### TASK:
Look below for the line that has "StepOptionSlot field a". Set down the lines from there through the line that has "Definition shapely (f", exactly as written.

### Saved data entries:
* * * *
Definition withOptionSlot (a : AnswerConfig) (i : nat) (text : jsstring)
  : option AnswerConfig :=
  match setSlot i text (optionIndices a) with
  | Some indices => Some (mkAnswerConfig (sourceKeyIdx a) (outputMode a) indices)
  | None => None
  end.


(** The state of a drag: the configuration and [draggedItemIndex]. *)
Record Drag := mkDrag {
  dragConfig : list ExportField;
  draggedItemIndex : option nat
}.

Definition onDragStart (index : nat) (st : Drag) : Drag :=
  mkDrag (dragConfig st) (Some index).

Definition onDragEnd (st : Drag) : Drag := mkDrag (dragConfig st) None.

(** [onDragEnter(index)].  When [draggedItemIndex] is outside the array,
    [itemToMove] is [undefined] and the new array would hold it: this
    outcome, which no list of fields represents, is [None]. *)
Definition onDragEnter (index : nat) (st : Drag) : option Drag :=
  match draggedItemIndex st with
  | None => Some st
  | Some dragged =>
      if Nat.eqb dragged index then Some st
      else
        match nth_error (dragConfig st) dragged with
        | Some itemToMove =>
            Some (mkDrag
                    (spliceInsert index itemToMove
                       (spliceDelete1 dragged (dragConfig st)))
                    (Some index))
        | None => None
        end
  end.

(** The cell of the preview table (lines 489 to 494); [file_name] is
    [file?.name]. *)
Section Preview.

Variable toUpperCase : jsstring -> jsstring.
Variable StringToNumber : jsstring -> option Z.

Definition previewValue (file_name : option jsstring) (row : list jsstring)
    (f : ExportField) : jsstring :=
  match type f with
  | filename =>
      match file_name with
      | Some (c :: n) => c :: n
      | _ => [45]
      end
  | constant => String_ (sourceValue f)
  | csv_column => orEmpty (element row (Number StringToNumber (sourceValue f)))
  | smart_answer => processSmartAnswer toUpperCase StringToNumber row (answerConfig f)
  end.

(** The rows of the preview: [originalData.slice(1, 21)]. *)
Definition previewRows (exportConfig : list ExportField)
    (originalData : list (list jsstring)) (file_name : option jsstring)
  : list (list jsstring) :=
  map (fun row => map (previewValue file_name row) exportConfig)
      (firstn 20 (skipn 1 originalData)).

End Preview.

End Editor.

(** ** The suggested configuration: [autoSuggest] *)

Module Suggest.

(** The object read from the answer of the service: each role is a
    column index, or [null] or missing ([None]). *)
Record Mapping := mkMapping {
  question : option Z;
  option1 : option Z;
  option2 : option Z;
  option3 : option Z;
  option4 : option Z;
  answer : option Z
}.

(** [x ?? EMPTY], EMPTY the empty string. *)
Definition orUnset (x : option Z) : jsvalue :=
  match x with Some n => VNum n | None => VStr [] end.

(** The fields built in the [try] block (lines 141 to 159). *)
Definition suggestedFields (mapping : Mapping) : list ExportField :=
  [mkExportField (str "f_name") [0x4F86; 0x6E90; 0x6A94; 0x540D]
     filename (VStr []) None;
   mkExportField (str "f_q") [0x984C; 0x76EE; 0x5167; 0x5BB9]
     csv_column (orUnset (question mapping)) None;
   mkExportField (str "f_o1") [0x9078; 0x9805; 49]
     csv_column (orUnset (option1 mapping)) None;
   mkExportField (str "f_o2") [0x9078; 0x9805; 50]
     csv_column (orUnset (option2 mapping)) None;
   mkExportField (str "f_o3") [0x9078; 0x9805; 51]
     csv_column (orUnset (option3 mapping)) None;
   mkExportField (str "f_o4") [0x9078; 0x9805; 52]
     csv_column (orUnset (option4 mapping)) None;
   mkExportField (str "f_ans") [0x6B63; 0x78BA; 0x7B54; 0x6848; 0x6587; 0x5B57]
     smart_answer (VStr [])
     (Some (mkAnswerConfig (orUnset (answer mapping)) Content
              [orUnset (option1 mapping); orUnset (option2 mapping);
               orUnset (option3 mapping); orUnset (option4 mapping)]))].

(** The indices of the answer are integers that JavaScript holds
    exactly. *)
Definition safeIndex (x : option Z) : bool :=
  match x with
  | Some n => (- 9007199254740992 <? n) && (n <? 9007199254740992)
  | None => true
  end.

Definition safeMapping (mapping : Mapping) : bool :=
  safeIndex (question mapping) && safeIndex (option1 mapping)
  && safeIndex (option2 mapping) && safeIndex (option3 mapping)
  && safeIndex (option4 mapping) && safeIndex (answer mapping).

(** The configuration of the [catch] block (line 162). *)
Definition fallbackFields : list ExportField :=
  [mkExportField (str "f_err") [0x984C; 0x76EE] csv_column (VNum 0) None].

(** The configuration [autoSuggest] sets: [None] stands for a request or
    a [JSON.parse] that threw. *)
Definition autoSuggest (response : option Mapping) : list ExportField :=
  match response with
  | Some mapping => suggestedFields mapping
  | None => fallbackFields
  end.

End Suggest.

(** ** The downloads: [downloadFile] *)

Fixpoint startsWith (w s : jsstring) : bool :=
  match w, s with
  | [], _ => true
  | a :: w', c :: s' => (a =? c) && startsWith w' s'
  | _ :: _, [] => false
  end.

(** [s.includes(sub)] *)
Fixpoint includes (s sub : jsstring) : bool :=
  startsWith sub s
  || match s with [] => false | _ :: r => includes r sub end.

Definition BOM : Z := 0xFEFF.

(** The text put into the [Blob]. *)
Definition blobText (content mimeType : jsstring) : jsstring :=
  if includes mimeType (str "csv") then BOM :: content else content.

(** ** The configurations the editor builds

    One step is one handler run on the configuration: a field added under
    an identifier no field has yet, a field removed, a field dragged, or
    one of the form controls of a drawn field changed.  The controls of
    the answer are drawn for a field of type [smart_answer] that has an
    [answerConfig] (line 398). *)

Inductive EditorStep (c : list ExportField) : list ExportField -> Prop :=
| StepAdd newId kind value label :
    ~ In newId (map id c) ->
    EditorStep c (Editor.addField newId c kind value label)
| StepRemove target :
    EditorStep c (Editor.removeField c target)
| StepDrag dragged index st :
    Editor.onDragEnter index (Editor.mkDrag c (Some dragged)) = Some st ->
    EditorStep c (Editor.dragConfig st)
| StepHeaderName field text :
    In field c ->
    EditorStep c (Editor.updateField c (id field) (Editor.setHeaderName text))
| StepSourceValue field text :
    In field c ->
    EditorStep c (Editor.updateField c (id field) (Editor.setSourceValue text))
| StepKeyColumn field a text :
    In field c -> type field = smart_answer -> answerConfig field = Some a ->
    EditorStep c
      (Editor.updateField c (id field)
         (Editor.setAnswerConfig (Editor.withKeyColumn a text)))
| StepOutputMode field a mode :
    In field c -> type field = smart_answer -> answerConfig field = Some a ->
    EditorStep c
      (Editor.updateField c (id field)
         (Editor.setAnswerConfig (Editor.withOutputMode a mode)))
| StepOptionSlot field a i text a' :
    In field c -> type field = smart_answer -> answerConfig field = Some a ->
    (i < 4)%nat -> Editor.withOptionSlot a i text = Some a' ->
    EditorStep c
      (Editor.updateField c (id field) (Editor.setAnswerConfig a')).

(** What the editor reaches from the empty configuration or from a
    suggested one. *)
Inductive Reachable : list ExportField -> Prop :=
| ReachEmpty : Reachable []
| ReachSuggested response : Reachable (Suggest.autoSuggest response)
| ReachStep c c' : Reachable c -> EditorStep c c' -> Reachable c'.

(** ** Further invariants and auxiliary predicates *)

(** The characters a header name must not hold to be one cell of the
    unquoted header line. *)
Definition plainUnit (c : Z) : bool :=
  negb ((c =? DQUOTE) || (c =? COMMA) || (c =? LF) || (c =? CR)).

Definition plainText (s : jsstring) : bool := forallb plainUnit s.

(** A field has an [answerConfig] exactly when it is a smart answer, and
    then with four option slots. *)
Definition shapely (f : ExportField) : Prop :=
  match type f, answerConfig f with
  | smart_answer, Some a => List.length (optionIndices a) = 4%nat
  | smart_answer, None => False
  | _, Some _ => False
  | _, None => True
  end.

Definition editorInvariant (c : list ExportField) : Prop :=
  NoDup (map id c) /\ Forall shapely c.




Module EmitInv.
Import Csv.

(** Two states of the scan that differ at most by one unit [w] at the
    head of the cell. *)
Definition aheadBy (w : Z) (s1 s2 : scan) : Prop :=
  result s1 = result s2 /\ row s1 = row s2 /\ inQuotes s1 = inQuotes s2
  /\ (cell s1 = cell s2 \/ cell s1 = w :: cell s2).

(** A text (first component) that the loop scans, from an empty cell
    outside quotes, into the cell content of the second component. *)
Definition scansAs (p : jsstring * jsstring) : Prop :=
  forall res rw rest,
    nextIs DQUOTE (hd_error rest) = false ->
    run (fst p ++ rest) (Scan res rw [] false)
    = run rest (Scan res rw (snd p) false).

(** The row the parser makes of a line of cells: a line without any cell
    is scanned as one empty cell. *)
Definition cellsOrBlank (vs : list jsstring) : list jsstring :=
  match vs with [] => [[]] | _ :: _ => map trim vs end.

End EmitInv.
* * * *
### SOLUTION FOR THIS TASK:
| StepOptionSlot field a i text a' :
    In field c -> type field = smart_answer -> answerConfig field = Some a ->
    (i < 4)%nat -> Editor.withOptionSlot a i text = Some a' ->
    EditorStep c
      (Editor.updateField c (id field) (Editor.setAnswerConfig a')).

(** What the editor reaches from the empty configuration or from a
    suggested one. *)
Inductive Reachable : list ExportField -> Prop :=
| ReachEmpty : Reachable []
| ReachSuggested response : Reachable (Suggest.autoSuggest response)
| ReachStep c c' : Reachable c -> EditorStep c c' -> Reachable c'.

(** ** Further invariants and auxiliary predicates *)

(** The characters a header name must not hold to be one cell of the
    unquoted header line. *)
Definition plainUnit (c : Z) : bool :=
  negb ((c =? DQUOTE) || (c =? COMMA) || (c =? LF) || (c =? CR)).

Definition plainText (s : jsstring) : bool := forallb plainUnit s.

(** A field has an [answerConfig] exactly when it is a smart answer, and
    then with four option slots. *)
Definition shapely (f : ExportField) : Prop :=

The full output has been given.